Species of flowering plant

Babiana cedarbergensis is a perennial geophytic flowering plant of 4-6 cm high that has been assigned to the family Iridaceae. It has rigid, pleated, velvety hairy, sword-shaped leaves of 4-6 cm long and 2-5 pale blue to violet mirror-symmetrical flowers consisting of 6 tepals that are merged into a tube at their base and smell slightly musky. The lower tepals have white marking with dark blue outliners. It is pollinated by long-tongued flies and probably also long-tongued bees. The species grows in fynbos in the Cederberg at an altitude of around 1 km. It is called Cederberg Bobbejaantjie in Afrikaans.

== Description ==
The Cederberg bobbejaantjie grows from an underground corm and attains a height of 4-6 cm and its stem is surrounded by a thick, fibrous collar particularly underground. It has 4-6 cm long, velvety hairy, pleated, rigid, sword-shaped leaved with a hard, pointy tip and entire, plane leaf margins. The bracts that subtend each flower are 18-25 mm long, green and fresh sometimes with exception of the tiny extension of the primary vein at the tip of the bract. The inner bract, situated between the flower and the stem is slightly smaller than the outer, forked for about one third and has whitish, translucent margins. The slightly musk-scented, deep to pale violet, mirror-symmetrical flowers sit with 2-5 in a decumbent spike. The six tepals are merge at their base into an obliquely funnel-shaped tube of 16-18 mm long, that contains nectar in the lower half. At 28-35 mm long the dorsal tepal, that is closest to the stem, is larger than the others. The remaining five tepals are merged for about 3 mm more than with the dorsal tepal and jointly for a prominent lower lip of 21-27 mm long. The lower, lateral tepals have white markings with a dark blue outline. The tree stamens are clustered below the dorsal petal and consist of arched Filaments at the base, topped by about 13 mm long anthers. The ovary is hairy above its base and is topped by the style which splits into 3 branches of about 4 mm long at or above the tips of the anthers.
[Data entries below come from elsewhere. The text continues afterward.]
(* ===== verification/PyDateSpec.v ===== *)
(** * PyDateSpec: the texts the [DateField] accepts, stated declaratively

    PyDate models [datetime.strptime(s, "%Y-%m-%d")] the way CPython
    runs it: a regular expression with ordered alternatives, the first
    match taken, "unconverted data remains" when it stops short of the
    end, [int] on the groups, [_check_date_fields].  This file states the
    accepted texts without any of that machinery: a year of four decimal
    digits, a month of one or two digits with value 1..12, a day of one or
    two digits with value 1..31 or a space and one digit, separated by
    "-", and a valid date.  The theorem [strptime_ymd_spec] shows the two
    agree: the first-match semantics never rejects a text of this
    language, and accepts nothing else.  It describes the [borrow_date]
    field of [BookBorrowForm] (src/app.py, line 48). *)

From S2P Require Import Prelude PyStr PyInt PyDate.


(** A run of decimal digits and the number it denotes. *)
Definition digits_text (t : list ascii) (v : Z) : Prop :=
  Forall (fun c => is_decimal c = true) t /\ v = horner 0 (map digit_value t).

(** [%Y]: four digits. *)
Definition year_text (t : list ascii) (y : Z) : Prop :=
  List.length t = 4%nat /\ digits_text t y.

(** [%m]: one or two digits, a month number. *)
Definition month_text (t : list ascii) (m : Z) : Prop :=
  (List.length t = 1%nat \/ List.length t = 2%nat) /\ digits_text t m /\ (1 <= m <= 12)%Z.

(** [%d]: one or two digits, or a space and one digit, a day number. *)
Definition day_text (t : list ascii) (d : Z) : Prop :=
  ((List.length t = 1%nat \/ List.length t = 2%nat) /\ digits_text t d /\ (1 <= d <= 31)%Z) \/
  (exists c, t = [" "%char; c] /\ is_decimal c = true /\ d = digit_value c /\ (1 <= d)%Z).

(** The texts "%Y-%m-%d" reads as the date [d]. *)
Definition date_text (s : list ascii) (d : date) : Prop :=
  exists yt mt dt,
    s = yt ++ "-"%char :: mt ++ "-"%char :: dt /\
    year_text yt (date_year d) /\ month_text mt (date_month d) /\ day_text dt (date_day d) /\
    valid_date d.

(** ** Digits and their values *)

Lemma digit_char_value c : is_decimal c = true -> digit_char (digit_value c) = c.
Proof. destruct c as [[] [] [] [] [] [] [] []]; intros H; try discriminate H; reflexivity. Qed.

Lemma digit_value_range c : is_decimal c = true -> (0 <= digit_value c <= 9)%Z.
Proof. destruct c as [[] [] [] [] [] [] [] []]; intros H; try discriminate H; vm_compute; split; discriminate. Qed.

(** A run of digits is the zero-padded numeral of its value. *)
Lemma digits_zero_pad t :
  Forall (fun c => is_decimal c = true) t -> t = zero_pad (List.length t) (horner 0 (map digit_value t)).
Proof.
  induction t as [|c t IH] using rev_ind; [done|]. intros Ht.
  apply Forall_app in Ht as [Ht Hc]. inversion Hc as [|? ? Hc' _]; subst.
  rewrite length_app, Nat.add_1_r, map_app. cbn [map]. rewrite horner_snoc. cbn [zero_pad].
  pose proof (digit_value_range c Hc') as Hr.
  rewrite Z.mul_comm, Z.div_add_l, Z.div_small, Z.add_0_r by lia.
  rewrite Z.add_comm, Z.mod_add, Z.mod_small by lia.
  rewrite digit_char_value by done. by rewrite <-IH.
Qed.

Lemma digits_value_bound t :
  Forall (fun c => is_decimal c = true) t ->
  (0 <= horner 0 (map digit_value t) < 10 ^ Z.of_nat (List.length t))%Z.
Proof.
  intros Ht. pose proof (horner_zero_pad (List.length t) (horner 0 (map digit_value t))) as E.
  rewrite <-(digits_zero_pad t Ht) in E. rewrite E.
  apply Z.mod_pos_bound. apply Z.pow_pos_nonneg; lia.
Qed.

(** [int] reads a short run of digits as its value. *)
Lemma int_of_chars_digits t :
  t <> [] -> Forall (fun c => is_decimal c = true) t -> (List.length t <= int_max_str_digits)%nat ->
  int_of_chars t = Ok (horner 0 (map digit_value t)).
Proof.
  intros Hne Ht Hlen. rewrite int_of_chars_plain by (by apply decimal_chars_plain).
  by apply pylong_digits.
Qed.

(** ** What each group of the pattern matches *)

Lemma in_class_decimal lo hi c :
  (48 <= code lo)%N -> (code hi <= 57)%N -> in_class lo hi c = true -> is_decimal c = true.
Proof.
  unfold in_class, is_decimal. intros Hlo Hhi [H1 H2]%andb_prop.
  apply N.leb_le in H1, H2. apply andb_true_intro; split; apply N.leb_le; lia.
Qed.

(** A class of the pattern's digit classes holds only digits. *)
Ltac class_decimal :=
  match goal with
  | H : in_class ?lo ?hi ?c = true |- is_decimal ?c = true =>
      apply (in_class_decimal lo hi c); [vm_compute; discriminate | vm_compute; discriminate | exact H]
  end.

Lemma re_Y_sound s p r :
  (p, r) ∈ re_Y s -> s = p ++ r /\ List.length p = 4%nat /\ Forall (fun c => is_decimal c = true) p.
Proof.
  unfold re_Y. destruct s as [|a [|b [|c [|d s]]]]; try by intros ?%not_elem_of_nil.
  destruct (forallb _ _) eqn:E; [|by intros ?%not_elem_of_nil].
  intros [= -> ->]%list_elem_of_singleton. split; [done|]. split; [done|].
  rewrite List.Forall_forall. by apply forallb_forall.
Qed.

Lemma re_lit_sound x s u r : (u, r) ∈ re_lit x s -> s = x :: r.
Proof.
  unfold re_lit. destruct s as [|c s]; [by intros ?%not_elem_of_nil|].
  destruct (c =? x)%char eqn:E; [|by intros ?%not_elem_of_nil].
  apply Ascii.eqb_eq in E as ->. by intros [= _ ->]%list_elem_of_singleton.
Qed.

Lemma re_pair_sound x lo hi s p r :
  (p, r) ∈ re_pair x lo hi s -> exists c, s = x :: c :: r /\ p = [x; c] /\ in_class lo hi c = true.
Proof.
  unfold re_pair. destruct s as [|c1 [|c2 s]]; try by intros ?%not_elem_of_nil.
  destruct ((c1 =? x)%char && in_class lo hi c2) eqn:E; [|by intros ?%not_elem_of_nil].
  apply andb_prop in E as [E1 E2]. apply Ascii.eqb_eq in E1 as ->.
  intros [= -> ->]%list_elem_of_singleton. eauto.
Qed.

Lemma re_one_sound lo hi s p r :
  (p, r) ∈ re_one lo hi s -> exists c, s = c :: r /\ p = [c] /\ in_class lo hi c = true.
Proof.
  unfold re_one. destruct s as [|c s]; [by intros ?%not_elem_of_nil|].
  destruct (in_class lo hi c) eqn:E; [|by intros ?%not_elem_of_nil].
  intros [= -> ->]%list_elem_of_singleton. eauto.
Qed.

(** A one- or two-digit group. *)
Definition short_digits (p : list ascii) : Prop :=
  (List.length p = 1%nat \/ List.length p = 2%nat) /\ Forall (fun c => is_decimal c = true) p.

Lemma re_m_sound s p r : (p, r) ∈ re_m s -> s = p ++ r /\ short_digits p.
Proof.
  unfold re_m, short_digits. rewrite !elem_of_app.
  intros [(c & -> & -> & Hc)%re_pair_sound|[(c & -> & -> & Hc)%re_pair_sound
         |(c & -> & -> & Hc)%re_one_sound]];
    (split; [done|]); (split; [simpl; lia|]); repeat constructor; first [reflexivity | class_decimal].
Qed.

Lemma re_d_sound s p r :
  (p, r) ∈ re_d s ->
  s = p ++ r /\ (short_digits p \/ exists c, p = [" "%char; c] /\ in_class "1" "9" c = true).
Proof.
  unfold re_d, short_digits. rewrite !elem_of_app.
  intros [H|[H|[H|[H|[H|H]]]]];
    first [ apply re_pair_sound in H as (c & -> & -> & Hc)
          | apply re_one_sound in H as (c & -> & -> & Hc) ];
    (split; [done|]);
    first [ right; by exists c
          | left; (split; [simpl; lia|]); repeat constructor; try class_decimal ].
Qed.

(** What a match of the whole pattern consists of. *)
Lemma format_regex_all_sound s yt mt dt r :
  (yt, mt, dt, r) ∈ format_regex_all s ->
  s = yt ++ "-"%char :: mt ++ "-"%char :: dt ++ r /\
  List.length yt = 4%nat /\ Forall (fun c => is_decimal c = true) yt /\ short_digits mt /\
  (short_digits dt \/ exists c, dt = [" "%char; c] /\ in_class "1" "9" c = true).
Proof.
  unfold format_regex_all. intros Hin.
  repeat match goal with
  | H : _ ∈ _ ≫= _ |- _ => apply list_elem_of_bind in H as ([? ?] & H & ?); cbn beta iota in H
  end.
  apply list_elem_of_singleton in Hin. simplify_eq.
  repeat match goal with
  | H : (_, _) ∈ re_Y _ |- _ => apply re_Y_sound in H as (-> & ? & ?)
  | H : (_, _) ∈ re_lit _ _ |- _ => apply re_lit_sound in H as ->
  | H : (_, _) ∈ re_m _ |- _ => apply re_m_sound in H as (-> & ?)
  | H : (_, _) ∈ re_d _ |- _ => apply re_d_sound in H as (-> & ?)
  end.
  done.
Qed.

(** ** Reading the groups *)

Lemma int_of_chars_space_digit c : is_decimal c = true -> int_of_chars [" "%char; c] = Ok (digit_value c).
Proof.
  intros Hc. rewrite int_of_chars_plain.
  - change (pylong_from_string [" "%char; c]) with (pylong_from_string [c]).
    rewrite pylong_digits; [reflexivity | discriminate | by repeat constructor
                           | simpl; unfold int_max_str_digits; lia].
  - constructor; [vm_compute; split; reflexivity|]. constructor; [by apply decimal_plain|constructor].
Qed.

(** What [int] returns for a group of digits is the group's value. *)
Lemma int_of_chars_digits_eq t v :
  Forall (fun c => is_decimal c = true) t -> (0 < List.length t <= 4)%nat ->
  int_of_chars t = Ok v -> digits_text t v.
Proof.
  intros Ht Hl. rewrite int_of_chars_digits; [intros [= <-]; by split| |done|].
  - intros ->. simpl in Hl. lia.
  - unfold int_max_str_digits. lia.
Qed.

(** A group of digits is the zero-padded numeral of its value. *)
Lemma digits_text_zero_pad t v : digits_text t v -> t = zero_pad (List.length t) v.
Proof. intros [Ht ->]. by apply digits_zero_pad. Qed.

(** ** The texts are matched in full *)

Lemma re_Y_year yt y r : year_text yt y -> re_Y (yt ++ r) = [(yt, r)].
Proof. intros [Hl Hd]. rewrite (digits_text_zero_pad _ _ Hd), Hl. apply re_Y_pad. Qed.

Lemma re_m_month mt m r : month_text mt m -> head_opt (re_m (mt ++ "-"%char :: r)) = Some (mt, "-"%char :: r).
Proof.
  intros (Hl & Hd & Hm). rewrite (digits_text_zero_pad _ _ Hd).
  destruct Hl as [Hl|Hl]; rewrite Hl; [|by apply re_m_pad].
  pose proof (digits_value_bound mt (proj1 Hd)) as Hb. rewrite Hl, <-(proj2 Hd) in Hb.
  revert r. pattern m. apply (Z_range_Forall _ 1 9); [enumerate_range; intros r; reflexivity|].
  simpl in Hb. lia.
Qed.

Lemma re_d_day dt d : day_text dt d -> head_opt (re_d dt) = Some (dt, []).
Proof.
  intros [(Hl & Hd & Hr)|(c & -> & Hc & -> & Hr)].
  - rewrite (digits_text_zero_pad _ _ Hd). destruct Hl as [Hl|Hl]; rewrite Hl.
    + pose proof (digits_value_bound dt (proj1 Hd)) as Hb. rewrite Hl, <-(proj2 Hd) in Hb.
      pattern d. apply (Z_range_Forall _ 1 9); [enumerate_range; reflexivity|]. simpl in Hb. lia.
    + rewrite <-(app_nil_r (zero_pad 2 d)). by apply re_d_pad.
  - rewrite <-(digit_char_value c Hc). pose proof (digit_value_range c Hc).
    pattern (digit_value c). apply (Z_range_Forall _ 1 9); [enumerate_range; reflexivity|]. lia.
Qed.

Lemma format_regex_date_text yt mt dt y m d :
  year_text yt y -> month_text mt m -> day_text dt d ->
  format_regex_match (yt ++ "-"%char :: mt ++ "-"%char :: dt) = Some (yt, mt, dt, []).
Proof.
  intros Hy Hm Hd. unfold format_regex_match, format_regex_all.
  eapply head_opt_bind; [by rewrite (re_Y_year _ _ _ Hy)|]. cbn beta iota.
  eapply head_opt_bind; [reflexivity|]. cbn beta iota.
  eapply head_opt_bind; [by apply (re_m_month _ m)|]. cbn beta iota.
  eapply head_opt_bind; [reflexivity|]. cbn beta iota.
  eapply head_opt_bind; [by apply (re_d_day _ d)|]. reflexivity.
Qed.

Lemma day_text_int dt d : day_text dt d -> int_of_chars dt = Ok d.
Proof.
  intros [(Hl & [Ht ->] & _)|(c & -> & Hc & -> & _)]; [|by apply int_of_chars_space_digit].
  apply int_of_chars_digits; [by intros ->; destruct Hl as [Hl|Hl]; simpl in Hl| done|].
  unfold int_max_str_digits. lia.
Qed.

Lemma short_text_int t v : (0 < List.length t <= 4)%nat -> digits_text t v -> int_of_chars t = Ok v.
Proof.
  intros Hl [Ht ->]. apply int_of_chars_digits; [by intros ->; simpl in Hl; lia|done|].
  unfold int_max_str_digits. lia.
Qed.

(** ** Both directions *)

Lemma strptime_ymd_date_text s d : strptime_ymd s = Ok d -> date_text s d.
Proof.
  unfold strptime_ymd.
  destruct (format_regex_match s) as [[[[yt mt] dt] rest]|] eqn:Hm; [|done].
  case_decide as Hr; [subst rest|done].
  destruct (int_of_chars yt) as [y|] eqn:Hy; [|done].
  destruct (int_of_chars mt) as [m|] eqn:Hmo; [|done].
  destruct (int_of_chars dt) as [dd|] eqn:Hd; [|done].
  intros (-> & Hv)%check_date_fields_Ok.
  apply head_opt_Some in Hm as [tl Hl].
  assert (Hin : (yt, mt, dt, []) ∈ format_regex_all s) by (rewrite Hl; constructor).
  destruct (format_regex_all_sound _ _ _ _ _ Hin) as (-> & Hly & Hdy & [Hlm Hdm] & Hsd).
  pose proof Hv as (_ & Hmr & Hdr). pose proof (days_in_month_le y m). simpl in *.
  exists yt, mt, dt. rewrite app_nil_r. split; [done|]. refine (conj _ (conj _ (conj _ Hv))).
  all: cbn [date_year date_month date_day].
  - split; [done|]. apply int_of_chars_digits_eq; [done|lia|done].
  - split; [done|]. split; [apply int_of_chars_digits_eq; [done|lia|done]|lia].
  - destruct Hsd as [[Hld Hdd]|(c & -> & Hc)].
    + left. split; [done|]. split; [apply int_of_chars_digits_eq; [done|lia|done]|lia].
    + right. assert (Hc' : is_decimal c = true) by class_decimal.
      rewrite int_of_chars_space_digit in Hd by done. injection Hd as <-.
      exists c. repeat split; try done; lia.
Qed.

Lemma date_text_strptime_ymd s d : date_text s d -> strptime_ymd s = Ok d.
Proof.
  intros (yt & mt & dt & -> & Hy & Hm & Hd & Hv).
  unfold strptime_ymd. rewrite (format_regex_date_text _ _ _ _ _ _ Hy Hm Hd).
  rewrite decide_True by done.
  rewrite (short_text_int yt (date_year d)) by (destruct Hy as [Hl Hy]; rewrite ?Hl; lia || done).
  rewrite (short_text_int mt (date_month d)) by (destruct Hm as ([Hl|Hl] & ? & _); rewrite ?Hl; lia || done).
  rewrite (day_text_int _ _ Hd). apply check_date_fields_Ok. by destruct d.
Qed.

(** ** The parse of the [borrow_date] field *)

(** (C32) [datetime.strptime(s, "%Y-%m-%d").date()] returns [d] exactly
    when [s] is a year of four digits, "-", a month of one or two digits,
    "-", and a day of one or two digits or of a space and a digit, whose
    values make the valid date [d]: the first-match semantics of the
    pattern neither rejects such a text nor accepts any other. *)
Theorem strptime_ymd_spec (s : list ascii) (d : date) :
  strptime_ymd s = Ok d <-> date_text s d.
Proof. split; [apply strptime_ymd_date_text | apply date_text_strptime_ymd]. Qed.

Example strptime_ymd_spec_example :
  date_text (list_ascii_of_string "2024-1- 5") (mkDate 2024 1 5).
Proof. apply strptime_ymd_date_text. reflexivity. Qed.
=== Differences with resembling species ===
The Cederberg bobbejaantjie looks a lot like the common bobbejaantjie, particularly sharing sword-shaped leaves and flowers close to the ground. However, the inner floral bract is split to its base, the fibrous neck around the base of the stem is poorly developed, the leaves are firm but not rigid, and the ovary is hairless in the common bobbiaantjie. This contrasts with the inner bract insised for one-third, the prominent collar, the rigid leaves and the haiy ovary.

== Taxonomy ==
The Cederberg bobbejaantjie was first scientifically described by Gwendoline Joyce Lewis in 1959 in her revision of the genus, based on a collection made in 1930.

== Distribution, ecology and conservation ==
The Cederberg bobbejaantjie only naturally occurs in the eastern Cederberg region on rocky sandstone flats. It is known from 12 locations, but it does not appear to be declining since it grows in a habitat unsuited for agriculture and many of the locations lie in the Cederberg Wilderness Area. The flowers are visited by the long-tongued fly Prosoeca peringueyi. The continued survival of this species is considered to be of Least Concern.